The American Migraine Foundation calculates that over 36 million people of the United States suffer from migraine headache (women are three times more often than men). 

Maximum people start experiencing this type of headaches between 10 and 40 ages.

Migraine Headaches

What Causes Migraine Headaches?

Migraine headaches are commonly known as migraine. 

Sometimes Doctors may not know the exact cause of migraine headaches, although they seem to be linked to the brain along with to genetic factor. 

You can even get migraine headaches triggers from weakness, lights sensitivity, weather changing, and others.
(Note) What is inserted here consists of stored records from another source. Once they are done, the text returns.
(* ===== verification/VersionGov.v ===== *)
(** Agreeing on the consensus version:
    [modules/state-processing/consensus_version.go],
    [modules/state-processing/recovery_multisig.go] and the singleton of
    [modules/db/vsc/consensus_state/].

    Committee members propose versions, one standing proposal each; the recovery
    multisig can suspend processing, and only it can resume, by forcing a
    version.  Elections prune what was adopted, expired or found no support.
    The engine works on a cache of the stored state that it refreshes after each
    write; a failed write or refresh leaves the cache as it was. *)
From S2P Require Import Prelude GoMaps GoStrings ConsensusVersion.

(** ** State *)

Record VersionProposal := mkVersionProposal {
  vp_Target : Version;
  vp_ActivationEpoch : Z;
  vp_CreationEpoch : Z;
  vp_ExpiryEpoch : Z;
  vp_Forced : bool;
  vp_Proposer : string;
  vp_TxId : string;
  vp_BlockHeight : Z;
}.

Record ChainConsensusState := mkChainConsensusState {
  ProcessingSuspended : bool;
  BtcKeysignHalted : bool;
  BtcKeysignHaltHeight : Z;
  BtcTheftHalted : bool;
  BtcTheftHaltHeight : Z;
  ForcedActivation : option VersionProposal;
  VersionProposals : list VersionProposal;
}.

Definition defaultState : ChainConsensusState := mkChainConsensusState false false 0 false 0 None [].

Definition SetVersionProposals (props : list VersionProposal) (st : ChainConsensusState) : ChainConsensusState :=
  mkChainConsensusState (ProcessingSuspended st) (BtcKeysignHalted st) (BtcKeysignHaltHeight st) (BtcTheftHalted st)
    (BtcTheftHaltHeight st) (ForcedActivation st) props.

Definition SetForcedActivation (s : option VersionProposal) (st : ChainConsensusState) : ChainConsensusState :=
  mkChainConsensusState (ProcessingSuspended st) (BtcKeysignHalted st) (BtcKeysignHaltHeight st) (BtcTheftHalted st)
    (BtcTheftHaltHeight st) s (VersionProposals st).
For many years, experts thought that migraines caused through the blood flow in the brain. 

Currently, many scientists believe that migraine headaches occur by the faults of brain passed down from your parents.

A migraine begins when hyperactive nerve cells send signals to the trigeminal nerve- the nerve that supplies sensitivity to your face and head. 

Releasing particular chemicals like calcitonin and serotonin gene-linked peptide (CGRP) causes blood vessels in the brain to swell. 

This neurochemicals releasing may occur inflammation and pain.

What Can Trigger Migraine Headaches?

Some of the common triggers of Migraine headaches can include:

When you become stressed, your brain releases chemicals like calcitonin and serotonin in your brains blood vessel that can occur to a migraine headache.

Particular foods and drinks, for example, old cheese, alcohol, and food flavors like in hot dogs, pepperoni, lunchmeats and monosodium glutamate (MSG) may occur up to 30% of migraine and headaches.

Read Also: Diet Mistakes: A List of Foods that Trigger Migraines and Headaches
Having too much or eliminating caffeine can cause headaches. Caffeine itself can be a treatment for severe migraine attacks.

Weather Changes:
Weather Changes, Storm or strong winds, or altitude changes can cause migraine headaches.
  • Having your period
  • Tiredness
  • Avoid meals
  • Sleep changes

Read Also: Migraine Forecast: Does Weather Effect on Your Migraine and Headache?


Are they Genetic?

Yes, migraine headaches may derive genetically. 4 out of 5 people may have other family members migraine headaches. 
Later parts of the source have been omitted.